Ginástica: "Flic Flac" entre o desporto e a arte

Uma viagem por territórios da imaginação, com a ajuda de 11 ginastas...

Ginástica: "Flic Flac" entre o desporto e a arte
Ginástica: "Flic Flac" entre o desporto e a arte • Foto: PEDRO FERREIRA

Manuel Campos, Diogo Ganchinho e Zoi Lima são os três nomes mais sonantes de um elenco que junta um total de 11 ginastas, das diversas Seleções Nacionais, e 12 performers de várias artes. E são os mais sonantes porque este ano marcaram presença nos Jogos Olímpicos de Londres. Mas em palco, no Multiusos de Odivelas, até amanhã, a competição fica fora de uma viagem que pretende dar a conhecer ao grande público a outra face da ginástica.

“Há disciplinas na modalidade que estão muito próximas da arte. Os ginastas têm uma perceção do espaço muitíssimo boa, sabem sempre onde está o seu centro de gravidade e normalmente têm de fazer posições que se aproximam da perfeição”, começa por explicar Virgílio Ferreira, coordenador do projeto e autor do guião.

Mas como a proposta não era fazer apenas um espetáculo gímnico, juntaram-se bailarinos, músicos e artistas de circo... até se chegar a uma simbiose entre o desporto e a arte.

Navegar

O espetáculo, que dura hora e meia, é uma viagem, sobretudo, por territórios da imaginação. “A ideia de uma viagem de memórias surge por ser transversal à nossa cultura. Este ato é real mas sobretudo imaginado. Não temos água, mas recriamos a sua presença; os nossos barcos não conseguem navegar, mas eles vão fazer com que isso aconteça. A imaginação é algo que temos de cultivar e que os atletas têm... Eles sonham com conquistas, com pódios, com medalhas...”, afirma quem podemos chamar de o pai do espetáculo. Virgílio Ferreira refere ainda as duas referências dadas aos atletas em busca de inspiração: “O principezinho”, de Saint-Exupéry, e “Corto Maltese”, de Hugo Pratt.

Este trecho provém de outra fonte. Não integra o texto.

Lemma env_has_facts w w' : Inv cl w → env true cl w w' → env_facts w w'.
Proof.
  intros I E. destruct E as [w r Hnone Hfresh ????? Hst|w n r Hr|w n r Hr|w c v Hc w' _|w c Hc _|w|w c ? ? ?|w c n Hc|w n Hn Hlt|w|w b
    |w runs backups Hrule|w n J HJ Ha HD|w n|w n J HJ Hn Ha|w n J HJ Hn Ha|w n J HJ Hor Hrun Hrule].
  - constructor; simpl; try done.
    + by right.
    + destruct (w_cluster w) as [c|]; [right; exists c, c; auto|by left].
    + intros j J ?. by exists J.
    + intros n R HR _. exists R. split; [|apply agrees_refl]. apply lookup_insert_Some. right. split; [|done]. intros <-. congruence.
    + intros n R [[<- <-]|[_ HR]]%lookup_insert_Some; [right|left; exists R; split; [done|apply agrees_refl]].
      split; [done|]. intros [_ Hj]. by rewrite Hst in Hj.
    + set_solver.
    + by left.
  - destruct (inv_restores _ _ I _ _ Hr) as [<- _]. unfold put_or_drop. simpl. destruct (re_Finalizer r) eqn:Ef; simpl.
    + eapply env_facts_restore; [exact Hr| |done]. by split_and!.
    + constructor; simpl; try done.
      * by right.
      * destruct (w_cluster w) as [c|]; [right; exists c, c; auto|by left].
      * intros j J ?. by exists J.
      * intros m R HR HF. exists R. split; [|apply agrees_refl]. apply lookup_delete_Some. split; [|done]. intros <-. congruence.
      * intros m R [_ HR]%lookup_delete_Some. left. exists R. split; [done|apply agrees_refl].
      * by left.
  - destruct (inv_restores _ _ I _ _ Hr) as [<- _]. eapply env_facts_restore; [exact Hr| |done]. by split_and!.
  - change (env_facts w (w_set_dirty (w_dirty w) w')). unfold w'. apply (env_facts_cluster w c); try done; [simpl; lia|].
    unfold rc_ann. simpl. by rewrite lookup_insert_ne.
  - apply (env_facts_cluster w c); try done; [simpl; lia|]. unfold rc_ann. simpl. by rewrite lookup_delete_ne.
  - constructor; simpl; try done; try by left.
    + intros j J ?. by exists J.
    + intros n R HR _. exists R. split; [done|apply agrees_refl].
    + intros n R HR. left. exists R. split; [done|apply agrees_refl].
  - done.
  - apply env_facts_refl_but; try done; [by eauto|by left| |].
    + intros _ Hpa. simpl. rewrite (Hpa _ Hc). by right.
    + intros [Hp _] Hpa. split; [done|]. simpl. rewrite (Hpa _ Hc). by right.
  - apply env_facts_refl_but; try done; [by eauto|by left|].
    intros [Hp Hs] _. rewrite Hp in Hlt. destruct Hs as [Hs|Hs]; rewrite Hs in Hn; simplify_eq; lia.
  - apply env_facts_refl_but; try done; [by eauto|by left|]. intros [Hp Hs] _. split; [|done]. simpl. by rewrite Hp.
  - apply env_facts_refl_but; try done; [by eauto|by left].
  - destruct (Hrule eq_refl). apply env_facts_refl_but; try done; [by eauto|by left].
  - assert (Hw : writer w n) by (right; by exists J). apply env_facts_refl_but; try done; [|by eauto|].
    + intros j [Hj|?]; [|by right]. simpl in Hj. apply elem_of_union in Hj as [->%elem_of_singleton|?]; [done|by left].
    + intros _. right. by exists n.
  - apply env_facts_refl_but; try done; [|by eauto|by left]. intros j [Hj|?]; [left; simpl in Hj; set_solver|by right].
  - apply env_facts_refl_but; try done.
    + intros j. apply writer_jobs_step; [done|]. intros j0 J' [[<- <-]|[_ ?]]%lookup_insert_Some; [right|by left].
      apply job_finish_inactive. by left.
    + intros j J' HJ'. simpl in HJ'. apply lookup_insert_Some in HJ' as [[<- <-]|[_ ?]]; [by exists J|by exists J'].
    + intros r _ _ (J0 & HJ0 & HD). destruct (decide (n = restoreJobName r)) as [->|?].
      * exists (job_finish JobComplete J). simpl. rewrite lookup_insert_eq. split; [done|]. simpl. congruence.
      * exists J0. simpl. by rewrite lookup_insert_ne.
  - apply env_facts_refl_but; try done.
    + intros j. change (writer (w_set_dirty (w_dirty w) (w_set_jobs (<[n:=job_finish JobFailed J]> (w_jobs w)) (w_running w) w)) j → writer w j).
      apply writer_jobs_step; [done|]. intros j0 J' [[<- <-]|[_ ?]]%lookup_insert_Some; [right|by left].
      apply job_finish_inactive. by right.
    + intros j J' HJ'. simpl in HJ'. apply lookup_insert_Some in HJ' as [[<- <-]|[_ ?]]; [by exists J|by exists J'].
    + intros r _ _ (J0 & HJ0 & HD). destruct (decide (n = restoreJobName r)) as [->|?].
      * exists (job_finish JobFailed J). simpl. rewrite lookup_insert_eq. split; [done|]. simpl. congruence.
      * exists J0. simpl. by rewrite lookup_insert_ne.
    + by left.
  - apply env_facts_refl_but; try done.
    + intros j. change (writer (w_set_dirty (w_dirty w) (w_set_jobs (delete n (w_jobs w)) (w_running w) w)) j → writer w j).
      apply writer_jobs_step; [done|]. intros j0 J' [_ ?]%lookup_delete_Some. by left.
    + intros j J' HJ'. simpl in HJ'. apply lookup_delete_Some in HJ' as [_ ?]. by exists J'.
    + intros r Hr Ha (J0 & HJ0 & HD). exists J0. split; [|done]. simpl. apply lookup_delete_Some. split; [|done].
      intros ->. pose proof (Hrule eq_refl r eq_refl Hr Ha). congruence.
    + by left.
Qed.

(** ** Stable assertions *)

Class Stable (P : World → Prop) := stable : ∀ w w', Inv cl w → env_facts w w' → P w → P w'.

#[export] Instance stable_const (P : Prop) : Stable (λ _, P).
Proof. by intros w w' _ _. Qed.
#[export] Instance stable_and P Q : Stable P → Stable Q → Stable (λ w, P w ∧ Q w).
Proof. intros HP HQ w w' I F [? ?]. split; [by eapply HP|by eapply HQ]. Qed.
#[export] Instance stable_or P Q : Stable P → Stable Q → Stable (λ w, P w ∨ Q w).
Proof. intros HP HQ w w' I F [?|?]; [left; by eapply HP|right; by eapply HQ]. Qed.
#[export] Instance stable_forall {A} (P : A → World → Prop) : (∀ a, Stable (P a)) → Stable (λ w, ∀ a, P a w).
Proof. intros HP w w' I F HPw a. by eapply HP. Qed.

(** The Restore as the pass has it in memory is the one stored; it keeps its finalizer. *)
Definition cur (r : Restore) (w : World) : Prop := re_Finalizer r = true ∧ ∃ R, stored w R ∧ agrees r R.

Definition gone (w : World) : Prop := w_cluster w = None.
Definition released (r : Restore) (w : World) : Prop := re_Name r ≠ "" ∧ inprogress w ≠ re_Name r.
Definition holds (r : Restore) (w : World) : Prop := re_Name r ≠ "" ∧ (gone w ∨ inprogress w = re_Name r).
Definition sole (r : Restore) (w : World) : Prop := ∀ m, session w m → m = re_Name r.
Definition idle (j : string) (w : World) : Prop := ¬ writer w j.
Definition orphan (r : Restore) (w : World) : Prop := ¬ own w r.
(** The Cluster did not change since it was read as [c0], or its version shows it. *)
Definition view (c0 : RestoreCluster) (w : World) : Prop :=
  ∀ c, w_cluster w = Some c → (rc_ResourceVersion c0 ≤ rc_ResourceVersion c)%nat ∧ (rc_ResourceVersion c = rc_ResourceVersion c0 → c = c0).
(** No Job may write, and the volume is complete. *)
Definition clean (w : World) : Prop := gone w ∨ (w_dirty w = false ∧ ∀ j, ¬ writer w j).

#[export] Instance stable_gone : Stable gone.
Proof. intros w w' I F. exact (ef_gone _ _ F). Qed.

#[export] Instance stable_released r : Stable (released r).
Proof.
  intros w w' I F [Hne Hi]. split; [done|]. destruct (ef_inprogress _ _ F) as [Hc|Hp]; [|by rewrite Hp].
  unfold inprogress. by rewrite Hc.
Qed.

#[export] Instance stable_holds r : Stable (holds r).
Proof.
  intros w w' I F [Hne Hi]. split; [done|]. destruct (ef_inprogress _ _ F) as [Hc|Hp]; [by left|].
  destruct Hi as [?|?]; [left; by apply (ef_gone _ _ F)|right; congruence].
Qed.

Lemma session_facts w w' m : env_facts w w' → session w' m → session w m.
Proof.
  intros F [[Hm Hne]|(r & Hr & Hs)].
  - destruct (ef_inprogress _ _ F) as [Hc|Hp]; [|left; split; congruence].
    unfold inprogress in Hm. rewrite Hc in Hm. congruence.
  - right. destruct (ef_origin _ _ F _ _ Hr) as [(R & HR & Ha)|[_ ?]]; [|done]. exists R. split; [done|].
    by apply (agrees_started R r).
Qed.

#[export] Instance stable_sole r : Stable (sole r).
Proof. intros w w' I F Hs m Hm. apply Hs. by eapply session_facts. Qed.

#[export] Instance stable_idle j : Stable (idle j).
Proof. intros w w' I F Hi Hw. apply Hi. by apply (ef_writer _ _ F). Qed.

#[export] Instance stable_orphan r : Stable (orphan r).
Proof.
  intros w w' I F Ho (J' & HJ' & HU). apply Ho. destruct (ef_job _ _ F _ _ HJ') as (J & HJ & HJU). exists J. split; congruence.
Qed.

#[export] Instance stable_view c0 : Stable (view c0).
Proof.
  intros w w' I F Hv c' Hc'. destruct (ef_cluster _ _ F) as [?|(c & c1 & Hc & Hc1 & _ & Hrv)]; [congruence|].
  assert (c1 = c') as -> by congruence. destruct (Hv c Hc) as [Hle Heq].
  destruct Hrv as [->|?]; [done|]. split; [lia|]. intros. lia.
Qed.

#[export] Instance stable_clean : Stable clean.
Proof.
  intros w w' I F [?|[Hd Hw]]; [left; by apply (ef_gone _ _ F)|right]. split.
  - destruct (w_dirty w') eqn:E; [|done]. destruct (ef_dirty _ _ F E) as [?|[j ?]]; [congruence|by destruct (Hw j)].
  - intros j ?%(ef_writer _ _ F). by destruct (Hw j).
Qed.

Lemma resolvable_facts w w' r : env_facts w w' → resolvable w' r → resolvable w r.
Proof.
  intros F (run & backup & c' & H1 & H2 & H3 & H4).
  destruct (ef_cluster _ _ F) as [?|(c & c1 & Hc & Hc1 & Hi & _)]; [congruence|].
  assert (c1 = c') as -> by congruence. exists run, backup, c. split_and!.
  - eapply lookup_weaken; [done|by apply ef_runs].
  - eapply lookup_weaken; [done|by apply ef_backups].
  - done.
  - unfold sources_ok in *. by rewrite <-Hi.
Qed.

#[export] Instance stable_unresolvable r : Stable (λ w, ¬ resolvable w r).
Proof. intros w w' I F Hn Hr. apply Hn. by eapply resolvable_facts. Qed.

#[export] Instance stable_cur r : Stable (cur r).
Proof.
  intros w w' I F [Hf (R & HR & Ha)]. split; [done|].
  destruct (ef_restore _ _ F _ _ HR) as (R' & HR' & Ha'); [destruct Ha as (_ & _ & _ & _ & -> & _); done|].
  exists R'. split; [|by eapply agrees_trans]. unfold stored. destruct Ha' as (-> & _). done.
Qed.

(** An armed Restore will not create its Job again: it is being deleted, its sources
    are invalid, or the Job is there. *)
Definition settled (r : Restore) (w : World) : Prop :=
  cur r w ∧ (armed r → re_Deleting r = true ∨ ¬ resolvable w r ∨ kept w r).

Lemma kept_agrees w r R : agrees r R → kept w R ↔ kept w r.
Proof. intros Ha%agrees_same. unfold kept. by rewrite (same_job _ _ Ha). Qed.

Lemma own_agrees w r R : agrees r R → own w R ↔ own w r.
Proof. intros Ha%agrees_same. by apply own_same. Qed.

Lemma kept_facts w w' r : env_facts w w' → cur r w → armed r → kept w r → kept w' r.
Proof.
  intros F [_ (R & HR & Ha)] Hr Hk. apply (kept_agrees w' r R Ha), (ef_kept _ _ F); [done|by apply (agrees_armed r R)|].
  by apply (kept_agrees w r R).
Qed.

#[export] Instance stable_settled r : Stable (settled r).
Proof.
  intros w w' I F [Hc Hk]. split; [by eapply stable_cur|]. intros Ha.
  destruct (Hk Ha) as [?|[?|?]]; [by left|right; left; by eapply stable_unresolvable|right; right; by eapply kept_facts].
Qed.

#[export] Instance stable_no_job r : Stable (λ w, w_jobs w !! restoreJobName r = None).
Proof.
  intros w w' I F Hn. destruct (w_jobs w' !! restoreJobName r) eqn:E; [|done].
  destruct (ef_job _ _ F _ _ E) as (J & ? & _). congruence.
Qed.

(** The Restore holds the stopped Cluster. *)
Definition stopped_for (r : Restore) (w : World) : Prop := holds r w ∧ quiet w.

#[export] Instance stable_stopped_for r : Stable (stopped_for r).
Proof.
  intros w w' I F [Hh Hq]. split; [by eapply stable_holds|]. apply (ef_quiet _ _ F); [done|].
  intros c Hc. destruct Hh as [Hne [?|Hi]]; [unfold gone in *; congruence|].
  unfold paused. unfold inprogress in Hi. rewrite Hc in Hi. by rewrite Hi, bool_decide_eq_false_2.
Qed.

Definition scaled_down (r : Restore) (w : World) : Prop := holds r w ∧ (w_sts w = None ∨ w_sts w = Some 0).

#[export] Instance stable_scaled_down r : Stable (scaled_down r).
Proof.
  intros w w' I F [Hh Hq]. split; [by eapply stable_holds|]. apply (ef_sts _ _ F); [done|].
  intros c Hc. destruct Hh as [Hne [?|Hi]]; [unfold gone in *; congruence|].
  unfold paused. unfold inprogress in Hi. rewrite Hc in Hi. by rewrite Hi, bool_decide_eq_false_2.
Qed.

Num cais, onde as personagens navegam nas águas das memórias, desafiam a gravidade e a beleza, em bailados misteriosos. As lanternas marítimas, o farol, as estrelas... tudo surge, nem que seja apenas na nossa imaginação.

E assim foi no dia em que Record assistiu a um dos últimos ensaios do espetáculo, que pretende percorrer o país em 2013. No Multiusos de Odivelas, o nervosismo fazia-se sentir antes da entrada em cena. Os sons do mar, das gaivotas, dos barcos transformam o pavilhão num cais mágico onde tudo é possível... e começa o espetáculo.

Os aparelhos de ginástica parecem sofrer uma transformação de tal ordem, que no decorrer da história facilmente nos esquecemos que na realidade estes são os mesmos equipamentos em que os ginastas passam muitas horas diárias, em busca da perfeição. Aqui a perfeição é levar o espectador a ficar enleado na história de “Flic-Flac”, de entreter o público, de o atrair para a modalidade.

Experiência

“Este é um espetáculo com risco, mas diferente. Tem rítmica, artística, acrobática, aeróbica, trampolins, mas não é ginástica é o ‘Flic-Flac’”, descreve Manuel Campos, atleta de ginástica artística masculina, que esteve presente nos Jogos Olímpicos de Londres’2012. E tal como Diogo Ganchinho e Zoi Lima, os outros dois olímpicos, nem pensou duas vezes quando surgiu a oportunidade de fazer parte do elenco. “Uma experiência totalmente diferente, mas muito engraçada”, qualifica o ginasta natural do Porto.

Diogo Ganchinho, o nosso homem dos trampolins em Londres’2012, destaca a importância de não haver apenas provas de competição e, por isso, salienta que este “é um projeto diferente e muito enriquecedor” e, tal como diz Zoi Lima, a representante portuguesa da ginástica artística feminina nos últimos Jogos, “se existirem novas oportunidades, gostaria de repetir a experiência de representar”, até porque os espetáculos são todos diferentes.